Original article by Dr Adam Hedgecoe

To date, Kentucky fertility specialist Dr Panayiotis Zavos is closer than anyone to producing a baby by cloning. He has a cloned human embryo, 10 cells big, sitting in a freezer, waiting to be implanted into a receptive womb. Is Dr Zavos a caring doctor pulling out the stops to treat his infertile patients, or is he a self-centred maverick who will stop at nothing to achieve fame and fortune? As the cloning pioneers appear to make headway, the ethical issues involved are closing in on us.

If reproductive cloning becomes a real possibility, without risk to foetus and mother, there will still be a number of ethical arguments to tackle.

Harm to the clone

The 'harm to the clone' argument claims that the cloned child is at high risk of being psychologically damaged by growing up as a clone, and as such shouldn't be created. But does it make sense to prevent a clone from being created for its own sake? If the cloning doesn't take place, the clone will never exist. Can a decision that prevented my birth benefit me? If the harm argument is to hold water, then the cloned individual must be faced with a life so bad that it would have been better for it never to have been born.

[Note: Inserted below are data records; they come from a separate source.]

(** The last entry of a full table is stretched. *)
Definition reservation_stretch (_start _size : Z) (e : Area) : Area :=
  let e := if _start <? a_start e then {| a_start := _start; a_size := a_size e |} else e in
  if a_start e +[32] a_size e <? _start +[32] _size
  then {| a_start := a_start e; a_size := u32 (_start + _size - a_start e) |} else e.

Definition overlaps_reservation (l : list Area) (start size : Z) : Z :=
  match
    list_find (fun r => (a_start r <? start +[32] size)
                        && (start <? a_start r +[32] a_size r) = true) l
  with
  | Some (_, r) => a_start r +[32] a_size r
  | None => 0
  end.

Section Reservation_add.
Context `{!L4_round 32}.

Definition reservation_add (start size : Z) (l : list Area) : run (list Area) :=
  let _start := l4_trunc_page start in
  let _size := l4_round_page (u32 (start - _start + size)) in
  if negb (is_range_in_4g _start _size) then Panicked
  else
    match reservation_merge _start _size l with
    | Some l' => Ret l'
    | None =>
        if (length l <? Max_reservations)%nat
        then Ret (l ++ [{| a_start := _start; a_size := _size |}])
        else Ret (alter (reservation_stretch _start _size) (pred Max_reservations) l)
    end.

End Reservation_add.

(** ** Specification *)

(** Address [x] lies in the area. *)
Definition in_area (r : Area) (x : Z) : Prop := a_start r <= x < a_start r + a_size r.

Definition reserved (l : list Area) (x : Z) : Prop := Exists (fun r => in_area r x) l.

(** A non-empty area that ends below 4 GiB, so that its end is representable. *)
Definition area_ok (r : Area) : Prop :=
  0 <= a_start r /\ 0 < a_size r /\ a_start r + a_size r < 2 ^ 32.

Definition table_ok (l : list Area) : Prop :=
  Forall area_ok l /\ (length l <= Max_reservations)%nat.

#[global] Instance area_ok_dec r : Decision (area_ok r).
Proof. unfold area_ok. apply _. Defined.

Lemma area_end r : area_ok r -> a_start r +[32] a_size r = a_start r + a_size r.
Proof. intros Hr. apply uwrap_small. unfold area_ok, in_u in *. lia. Qed.

Lemma reserved_cons r l x : reserved (r :: l) x <-> in_area r x \/ reserved l x.
Proof. apply Exists_cons. Qed.

Lemma reserved_app l1 l2 x : reserved (l1 ++ l2) x <-> reserved l1 x \/ reserved l2 x.
Proof. apply Exists_app. Qed.

(** ** The overlap test *)

(** The overlap test, for this table and its callers. *)
Lemma overlaps_reservation_test l start size :
  Forall area_ok l -> 0 <= start -> 0 < size -> start + size < 2 ^ 32 ->
  let e := overlaps_reservation l start size in
  (e = 0 <-> forall x, start <= x < start + size -> ~ reserved l x) /\
  (e <> 0 -> exists r, r ∈ l /\ e = a_start r + a_size r /\ start < e /\
     exists x, start <= x < start + size /\ in_area r x).
Proof.
  intros Hok Hs Hsz Hlim. cbn zeta. unfold overlaps_reservation.
  rewrite (uwrap_small 32 (start + size)) by (unfold in_u; lia).
  destruct (list_find _ l) as [[i r]|] eqn:E.
  - apply list_find_Some in E as (Hi & Hr & _).
    pose proof (proj1 (Forall_lookup _ _) Hok i r Hi) as Hrok. cbn in Hrok.
    rewrite (area_end r Hrok) in *. apply andb_true_iff in Hr as [Hr1%Z.ltb_lt Hr2%Z.ltb_lt].
    unfold area_ok in Hrok.
    assert (Hx : exists x, start <= x < start + size /\ in_area r x).
    { exists (Z.max start (a_start r)). unfold in_area. lia. }
    split.
    + split; [lia|]. intros Hno. destruct Hx as (x & Hx & Hin). exfalso. apply (Hno x Hx).
      apply Exists_exists. exists r. split; [|done].
      apply list_elem_of_In. by apply list_elem_of_lookup_2 in Hi.
    + intros _. exists r. split; [by apply list_elem_of_lookup_2 in Hi|]. split; [done|].
      split; [lia|done].
  - split; [|done]. split; [|done]. intros _ x Hx Hres.
    apply list_find_None in E. apply Exists_exists in Hres as (r & Hr & Hin).
    rewrite Forall_forall in E, Hok. apply (E r Hr). specialize (Hok r Hr).
    rewrite (area_end r Hok). unfold in_area in Hin. apply andb_true_iff.
    split; apply Z.ltb_lt; lia.
Qed.

(** [overlaps_reservation] returns 0 exactly when no byte of the tested block
    is reserved; otherwise it returns the end of a reservation that shares a byte
    with the block, which lies behind the start of the block. *)
Theorem overlaps_reservation_spec l start size :
  Forall area_ok l -> 0 <= start -> 0 < size -> start + size < 2 ^ 32 ->
  let e := overlaps_reservation l start size in
  (e = 0 <-> forall x, start <= x < start + size -> ~ reserved l x) /\
  (e <> 0 -> exists r, r ∈ l /\ e = a_start r + a_size r /\ start < e /\
     exists x, start <= x < start + size /\ in_area r x).
Proof. apply overlaps_reservation_test. Qed.
Lemma map_entry_spec bits L p n c a mem tb :
  match L with O => True | S l => level_spec bits l end ->
  0 <= bits < 128 -> world_ok a mem tb -> tb !! p = Some (L, n) ->
  c_la c / ptab_size (S L) = n -> cursor_ok c -> unmapped L p n c mem ->
  outcome L p n (stop L c) c a mem tb
    (map_entry cpu_info
       (match L with
        | O => None
        | S l => Some (fun ptab_pa => ptab_map_level cpu_info l ptab_pa bits)
        end) L p bits c (a, mem)).
Proof.
  intros IH Hb Hw Hp Hla Hc Hun. pose proof Hw as (Hinv & Hok & Hown).
  destruct (tk_page _ _ Hok _ _ _ Hp) as (Hpp & Hpr & HL).
  destruct (tk_entry _ _ Hok p L n _ Hp (ptab_idx_range L (c_la c))) as (e0 & He0 & _).
  pose proof Hc as (Hla0 & Hpa0 & Hs0 & Hlap & Hpap & Hsp & Hlim & Hplim).
  unfold map_entry. cbv zeta. rewrite find_ptabe_idx.
  assert (Erd : rd_ptabe (p + 8 * ptab_idx L (c_la c)) (a, mem) = Ret e0)
    by (unfold rd_ptabe; cbn [snd]; by rewrite He0).
  rewrite Erd. cbn [mbind run_bind].
  assert (Hnl : is_valid e0 = true -> is_leaf L e0 = false).
  { intros Hv. apply not_true_is_false. intros Hlf.
    assert (Hno : translate mem L p (c_la c) = None) by (apply Hun; [lia|done]).
    by rewrite (translate_leaf mem L p (c_la c) e0) in Hno. }
  destruct (allow_leaf cpu_info L && negb (is_valid e0) && is_ptab_aligned L (c_la c)
            && is_ptab_aligned L (c_pa c) && (ptab_size L <=? c_size c)) eqn:Hwr.
  - rewrite !andb_true_iff, negb_true_iff, !is_ptab_aligned_spec in Hwr.
    destruct Hwr as ((((Hal & Hv0) & Hla1%Z.eqb_eq) & Hpa1%Z.eqb_eq) & Hsz%Z.leb_le).
    assert (HL2 : (L <= 2)%nat) by (destruct L as [|[|[|[|]]]]; (done || lia)).
    unfold rd_ptabe, wr_ptabe. cbn [fst snd]. rewrite lookup_insert_eq.
    cbn [or_oob mbind run_bind].
    destruct (leaf_entry L (c_pa c) bits HL2 Hpap ltac:(lia) Hb) as (Hv & Hlf & Hpfn).
    rewrite Hal, Hv, Hlf. cbn [andb]. rewrite (proj2 (Z.leb_le _ _) Hsz).
    pose proof (ptab_size_pos L) as Hpos. rewrite !uwrap_small by (unfold in_u; lia).
    assert (Estop : stop L c = c_la c + ptab_size L).
    { unfold stop. pose proof (Z.div_mod (c_la c) (ptab_size L) ltac:(lia)). lia. }
    right; right. eexists a, _, tb. split.
    + rewrite Estop. unfold cursor_at. f_equal. f_equal. f_equal; lia.
    + rewrite Estop. by eapply leaf_step.
  - rewrite Erd. cbn [mbind run_bind].
    replace (allow_leaf cpu_info L && is_valid e0 && is_leaf L e0) with false.
    2:{ destruct (is_valid e0); [rewrite Hnl by done|]; by rewrite ?andb_false_r. }
    destruct L as [|l].
    { destruct (aligned_size 0 c Hc eq_refl) as (E1 & E2 & E3). rewrite E1, E2, E3 in Hwr.
      destruct (is_valid e0); [|done]. by specialize (Hnl eq_refl). }
    destruct (is_valid e0) eqn:Hv0; cbn [negb].
    + cbn [mbind run_bind]. rewrite Erd. cbn [mbind run_bind]. apply descend_spec; auto.
    + by eapply descend_new_spec.
Qed.

(** ** The loop over a table *)

Lemma block_bounds L x :
  x / ptab_size L * ptab_size L <= x < (x / ptab_size L + 1) * ptab_size L.
Proof.
  pose proof (ptab_size_pos L). pose proof (Z.div_mod x (ptab_size L) ltac:(lia)).
  pose proof (Z.mod_pos_bound x (ptab_size L) ltac:(lia)). lia.
Qed.

(** An entry's block ends inside the table's block. *)
Lemma block_end_le L x :
  (x / ptab_size L + 1) * ptab_size L <= (x / ptab_size (S L) + 1) * ptab_size (S L).
Proof.
  rewrite block_up, ptab_size_S. pose proof (ptab_size_pos L).
  pose proof (Z.div_mod (x / ptab_size L) 512 ltac:(lia)).
  pose proof (Z.mod_pos_bound (x / ptab_size L) 512 ltac:(lia)). nia.
Qed.

Lemma page_multiple L q : (q * ptab_size L) mod PAGE_SIZE = 0.
Proof.
  destruct (ptab_size_page L) as (r & _ & ->). rewrite Z.mul_assoc. by apply Z.mod_mul.
Qed.

Lemma cursor_at_ok c la' :
  cursor_ok c -> c_la c <= la' < c_la c + c_size c -> la' mod PAGE_SIZE = 0 ->
  cursor_ok (cursor_at c la').
Proof.
  intros (H1 & H2 & H3 & H4%Z.mod_divide & H5%Z.mod_divide & H6%Z.mod_divide & H7 & H8) Hle Hm;
    [|done..]. apply Z.mod_divide in Hm; [|done].
  destruct H4 as [q4 E4], H5 as [q5 E5], H6 as [q6 E6], Hm as [qm Em].
  unfold cursor_ok, cursor_at. cbn [c_la c_pa c_size]. repeat split; try lia;
    (apply Z.mod_divide; [done|]).
  - by exists qm.
  - exists (qm + (q5 - q4)). lia.
  - exists (q4 + q6 - qm). lia.
Qed.

(** After one entry that is not the last: the next index, the same table. *)
Lemma next_entry L la n :
  la / ptab_size (S L) = n -> (la / ptab_size L + 1) * ptab_size L < (n + 1) * ptab_size (S L) ->
  ((la / ptab_size L + 1) * ptab_size L) / ptab_size (S L) = n /\
  ptab_idx L ((la / ptab_size L + 1) * ptab_size L) = ptab_idx L la + 1.
Proof.
  intros Hn Hlt. pose proof (ptab_size_pos L) as Hpos.
  assert (E : (la / ptab_size L + 1) * ptab_size L / ptab_size L = la / ptab_size L + 1)
    by (apply Z.div_mul; lia).
  pose proof (block_idx L la n Hn) as Hblk. pose proof (ptab_idx_range L la).
  rewrite ptab_size_S in Hlt.
  assert (la / ptab_size L + 1 < (n + 1) * 512)
    by (apply (Z.mul_lt_mono_pos_r (ptab_size L)); lia).
  split.
  - rewrite block_up, E. symmetry. apply (Z.div_unique _ _ _ (ptab_idx L la + 1)); lia.
  - unfold ptab_idx at 1. rewrite E. symmetry. apply (Z.mod_unique _ _ n); lia.
Qed.

Lemma map_loop_spec bits L p n fuel c a mem tb :
  match L with O => True | S l => level_spec bits l end ->
  0 <= bits < 128 -> world_ok a mem tb -> tb !! p = Some (L, n) ->
  c_la c / ptab_size (S L) = n -> cursor_ok c -> unmapped L p n c mem ->
  512 - ptab_idx L (c_la c) <= Z.of_nat fuel ->
  outcome L p n (stop (S L) c) c a mem tb
    (map_loop
       (map_entry cpu_info
          (match L with
           | O => None
           | S l => Some (fun ptab_pa => ptab_map_level cpu_info l ptab_pa bits)
           end) L p bits) L fuel c (a, mem)).
Proof.
  intros IHL Hb. revert c a mem tb. induction fuel as [|f IH];
    intros c a mem tb Hw Hp Hla Hc Hun Hf.
  { pose proof (ptab_idx_range L (c_la c)). lia. }
  cbn [map_loop].
  destruct (map_entry_spec bits L p n c a mem tb IHL Hb Hw Hp Hla Hc Hun)
    as [->|[->|(a1 & mem1 & tb1 & -> & Hm)]]; [by left|by right; left|].
  cbn [mbind run_bind]. set (la1 := stop L c) in *.
  pose proof (stop_gt L c Hc : c_la c < la1) as Hgt.
  pose proof (block_end_le L (c_la c)) as Hble. pose proof (block_bounds (S L) (c_la c)) as Hbb.
  rewrite Hla in Hble, Hbb.
  assert (Hla1 : la1 <= c_la c + c_size c /\ la1 <= (c_la c / ptab_size L + 1) * ptab_size L)
    by (unfold la1, stop; lia).
  rewrite is_ptab_aligned_spec. cbn [c_la c_size cursor_at].
  destruct (Z.ltb_spec 0 (c_la c + c_size c - la1)) as [Hmore|Hdone]; cbn [andb].
  2:{ right; right. exists a1, mem1, tb1.
      replace (stop (S L) c) with la1 by (unfold stop at 1; rewrite Hla; lia). done. }
  assert (Ela1 : la1 = (c_la c / ptab_size L + 1) * ptab_size L) by (unfold la1, stop in *; lia).
  destruct (Z.eqb_spec (la1 mod ptab_size (S L)) 0) as [Hal|Hal]; cbn [negb].
  { right; right. exists a1, mem1, tb1. apply Z.mod_divide in Hal as [q Hq];
      [|pose proof (ptab_size_pos (S L)); lia].
    assert (q = n + 1).
    { pose proof (ptab_size_pos (S L)).
      assert (n < q) by (apply (Z.mul_lt_mono_pos_r (ptab_size (S L))); lia).
      assert (q < n + 2) by (apply (Z.mul_lt_mono_pos_r (ptab_size (S L))); lia). lia. }
    replace (stop (S L) c) with la1 by (unfold stop at 1; rewrite Hla; subst q; lia). done. }
  assert (Hne : la1 <> (n + 1) * ptab_size (S L)).
  { intros E. apply Hal. rewrite E. apply Z.mod_mul. pose proof (ptab_size_pos (S L)). lia. }
  destruct (next_entry L (c_la c) n Hla ltac:(lia)) as [Hn1 Hi1]. rewrite <- Ela1 in Hn1, Hi1.
  assert (Hc1 : cursor_ok (cursor_at c la1))
    by (apply cursor_at_ok; [done|lia|rewrite Ela1; apply page_multiple]).
  assert (Hin : forall x, c_la c <= x < la1 -> x / ptab_size (S L) = n).
  { intros x Hx. rewrite <- Hla. apply same_block. rewrite Hla. lia. }
  destruct (IH (cursor_at c la1) a1 mem1 tb1) as [->|[->|(a2 & mem2 & tb2 & -> & Hm2)]];
    [apply Hm|by apply (mp_sub _ _ _ _ _ _ _ _ _ _ _ _ Hm)|done|done| |cbn; lia
    |by left|by right; left|].
  { intros x Hx Hxn. cbn in Hx. rewrite (mp_out _ _ _ _ _ _ _ _ _ _ _ _ Hm x) by (done || lia).
    apply Hun; [lia|done]. }
  right; right. exists a2, mem2, tb2.
  assert (Est : stop (S L) (cursor_at c la1) = stop (S L) c).
  { unfold stop. cbn [c_la c_size cursor_at]. rewrite Hn1, Hla. lia. }
  rewrite Est in *. split.
  - unfold cursor_at. cbn [c_la c_pa c_size]. do 3 f_equal; lia.
  - cbn [c_la c_pa cursor_at] in Hm2.
    replace (la1 + (c_pa c - c_la c) - la1) with (c_pa c - c_la c) in Hm2 by lia.
    eapply mapped_trans; try done. unfold stop. rewrite Hla. lia.
Qed.

Lemma ptab_map_level_spec bits L : 0 <= bits < 128 -> level_spec bits L.
Proof.
  intros Hb. induction L as [|l IH]; intros p n c a mem tb Hw Hp Hla Hc Hun;
    cbn [ptab_map_level]; apply map_loop_spec; try done;
    match goal with |- 512 - ptab_idx ?L ?x <= _ => pose proof (ptab_idx_range L x) end; lia.
Qed.

(** ** Ranges *)

Lemma trunc_page_spec x : in_u 64 x -> trunc_page x = x / PAGE_SIZE * PAGE_SIZE.
Proof.
  intros Hx. unfold trunc_page. change (u64 (Z.lnot PAGE_MASK)) with (Z.shiftl (Z.ones 52) 12).
  by apply (land_high_ones x 12 52).
Qed.

Lemma trunc_page_bounds x :
  in_u 64 x -> trunc_page x <= x < trunc_page x + PAGE_SIZE /\ 0 <= trunc_page x /\
  trunc_page x mod PAGE_SIZE = 0.
Proof.
  intros Hx. rewrite trunc_page_spec by done. unfold in_u in Hx.
  pose proof (Z.div_mod x PAGE_SIZE ltac:(done)). pose proof (Z.mod_pos_bound x PAGE_SIZE ltac:(done)).
  assert (0 <= x / PAGE_SIZE) by (apply Z.div_pos; [lia|done]).
  change PAGE_SIZE with 4096 in *. split; [lia|]. split; [lia|]. by apply Z.mod_mul.
Qed.

Lemma round_page_bounds x :
  0 <= x -> x + PAGE_SIZE <= 2 ^ 64 ->
  x <= round_page x < x + PAGE_SIZE /\ round_page x mod PAGE_SIZE = 0.
Proof.
  intros Hx Hlim. unfold round_page, PAGE_MASK. change PAGE_SIZE with 4096 in *.
  rewrite uwrap_small by (unfold in_u; lia).
  destruct (trunc_page_bounds (x + (4096 - 1))) as (? & _ & ?); [unfold in_u; lia|].
  change PAGE_SIZE with 4096 in *. split; [lia|done].
Qed.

One way that a cloned child might be 'harmed' is through the burden of over-expectation. As the parent of a cloned child, it would be very difficult not to make comparisons between the clone and the cloned. Particularly as the clone is likely to resemble the cloned. Many believe this to be an unfair burden to place on any child. Consider also that in some cases a child clone could be the identical twin of his father – no-one knows what the psychological effects of being a younger version of one's father might be.

Perhaps the only way this could be settled would be by monitoring how clones develop through their lives. A rather long-term and an ethically dubious project, however.

Human dignity

It's often suggested that cloning is an assault on human dignity. But what exactly this means isn't always clear: what is the measure of dignity? Some critics respond that human dignity is illustrated by the work of the 18th and early 19th century German philosopher Immanuel Kant. He claimed that morality should be decided by a 'categorical imperative.' He says we should treat other people as 'ends in themselves rather than as a means to an end.' In other words, we shouldn't see other people purely in terms of what they can provide us with: each person should be treated with individual respect.

This sounds fine, but does it relate to cloning? Presumably, the assumption is that the clone will have been generated as a means to an end, rather than as an end in itself. But what of the motivations of people who want children the old-fashioned way? Does everyone who has children do so for the sake of the child, rather than to satisfy some internal desire? While the point may be valid, it doesn't seem specific to cloning.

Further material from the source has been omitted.